Plusieurs mois additionally tard, après que les nouveaux neurones aient eu le temps de s’intégrer dans le cerveau, les souris ont montré une meilleure motricité. En regardant de près, le groupe de Zhang a pu voir que les neurones transplantés se développaient sur de longues distances pour se connecter aux régions de contrôle moteur du cerveau. Les cellules nerveuses ont également établi des connexions avec les régions régulatrices du cerveau qui alimentaient les nouveaux neurones et les empêchaient d’être surstimulés.

Les deux ensembles de connexions – alimentant et sortant des neurones transplantés – ressemblaient aux circuits établis par les neurones natifs. Ce n’était vrai que pour les cellules productrices de dopamine. Des expériences similaires avec des cellules produisant le neurotransmetteur glutamate, qui n’est pas impliqué dans la maladie de Parkinson, n’ont pas réparé les circuits moteurs, révélant l’importance de l’identité neuronale dans la réparation des dommages.

Pour enfin confirmer que les neurones transplantés avaient réparé les circuits endommagés par la maladie de Parkinson, les chercheurs ont inséré des interrupteurs génétiques marche-arrêt dans les cellules souches. Ces commutateurs augmentent ou diminuent l’activité des cellules lorsqu’elles sont exposées à des médicaments de synthèse spécialisés dans l’alimentation ou par injection.

Lorsque les cellules souches ont été arrêtées, les améliorations motrices des souris ont disparu, suggérant que les cellules souches étaient essentielles pour restaurer les cerveaux endommagés par la maladie de Parkinson. Il a également montré que cette technologie de commutation génétique pouvait être utilisée pour affiner l’activité des cellules transplantées afin d’optimiser le traitement.

Le groupe Zhang et d’autres chercheurs ont passé des années à développer des méthodes pour transformer les cellules souches en différents kinds de neurones dans le cerveau. Chaque maladie ou blessure neurologique nécessiterait le traitement de ses propres cellules nerveuses spécialisées, mais les strategies de traitement seraient probablement largement similaires. « Nous avons utilisé la maladie de Parkinson comme modèle, mais le principe est le même pour de nombreux difficulties neurologiques différents », explique Zhang.

L’œuvre a une signification personnelle pour Zhang. En tant que médecin et scientifique, il reçoit souvent des lettres de familles désespérées pour obtenir de l’aide pour traiter des difficulties neurologiques ou des traumatismes cérébraux. C’est aussi une expérience à laquelle il peut s’identifier. Il y a six ans, Zhang a eu un incident de vélo et s’est cassé le cou. Lorsqu’il s’est réveillé partiellement paralysé à l’hôpital, sa première pensée a été de savoir comment les cellules souches – qu’il avait déjà recherchées depuis des années – pourraient l’aider à se rétablir.

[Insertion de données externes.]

(** ** The steps of the system *)

(** The pool between the engine's calls. *)
Inductive pool_moves : Pool -> Pool -> Prop :=
  | pool_worker m s i w s' w' : p_threads s !! i = Some w -> worker_step m s w = Some (s', w') ->
      pool_moves s (AdaptivePool.set_threads s' (p_next s') (<[i := w']> (p_threads s')))
  | pool_controller depth ok s s' : controller_step (ec_pool cfg) depth ok s = Some s' -> pool_moves s s'
  | pool_async s l1 a l2 s' next : p_async s = l1 ++ a :: l2 -> async_step a s = (s', next) ->
      pool_moves s (AdaptivePool.set_async s' (l1 ++ next ++ l2)).

(** The plugins' values have the widths of their types. *)
Definition plugin_ok (p : OptimizationPlugin) : Prop :=
  (forall k h n a c targets, pl_plan_optimization p k h n a c = Returns targets -> Forall (fun t => fits 32 (tg_priority t)) targets).

Inductive step : OptimizationEngine -> OptimizationEngine -> Prop :=
  | step_start e : e_stop e = SNone -> p_ctl (_thread_pool e) = CIdle -> step e (start e).2
  | step_request_stop e : e_stop e = SNone -> step e (request_stop e)
  | step_stopping e e' : stop_step e = Some e' -> step e e'
  | step_join e : _running e = false -> e_stop e = SNone -> p_ctl (_thread_pool e) = CIdle -> step e (join_threads e)
  | step_pause e : step e (pause e)
  | step_resume e : step e (resume e)
  | step_register p e : plugin_ok p -> step e (register_plugin p e)
  | step_unregister id e : step e (unregister_plugin id e)
  | step_report r e : step e (set_programs e (e_callers e ++ [{| c_reported := r; c_pc := CRunning; c_failures := 0 |}]) (e_items e) (e_stop e))
  | step_caller now e e' k c c' : 0 <= now < 2 ^ 63 -> e_callers e !! k = Some c -> caller_step now e c = Some (e', c') ->
      step e (set_programs e' (<[k := c']> (e_callers e')) (e_items e') (e_stop e'))
  | step_get_task e e' : get_task e = Some e' -> step e e'
  | step_item a e e' n i i' : e_items e !! n = Some i -> item_step a n e i = Some (e', i') ->
      step e (set_programs e' (e_callers e') (<[n := i']> (e_items e')) (e_stop e'))
  | step_round now now' e : _running e = true -> p_ctl (_thread_pool e) = CIdle -> step e (monitor_round now now' e)
  | step_load o e : step e (with_monitor e (LoadMonitor.run_op (ec_load cfg) (_load_monitor e) o))
  | step_pool p e : pool_moves (_thread_pool e) p -> step e (with_pool e p).

Definition reach (e : OptimizationEngine) : Prop := exists epoch now, rtc step (new_engine epoch now) e.
End engine.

Maintenant, en grande partie réhabilité après des années de physiothérapie, Zhang croit toujours que les bons traitements par cellules souches pourraient, à l’avenir, aider des gens comme lui et les familles dont il entend parler.

À cette fin, le groupe de Zhang teste actuellement des traitements similaires chez les primates, un pas vers des essais humains.

« Il y a de l’espoir, mais nous devons faire les choses une étape à la fois », dit-il.

Ce travail a été soutenu en partie par les National Institutes of Well being (subventions NS096282, NS076352 et NS086604, MH099587 et MH100031).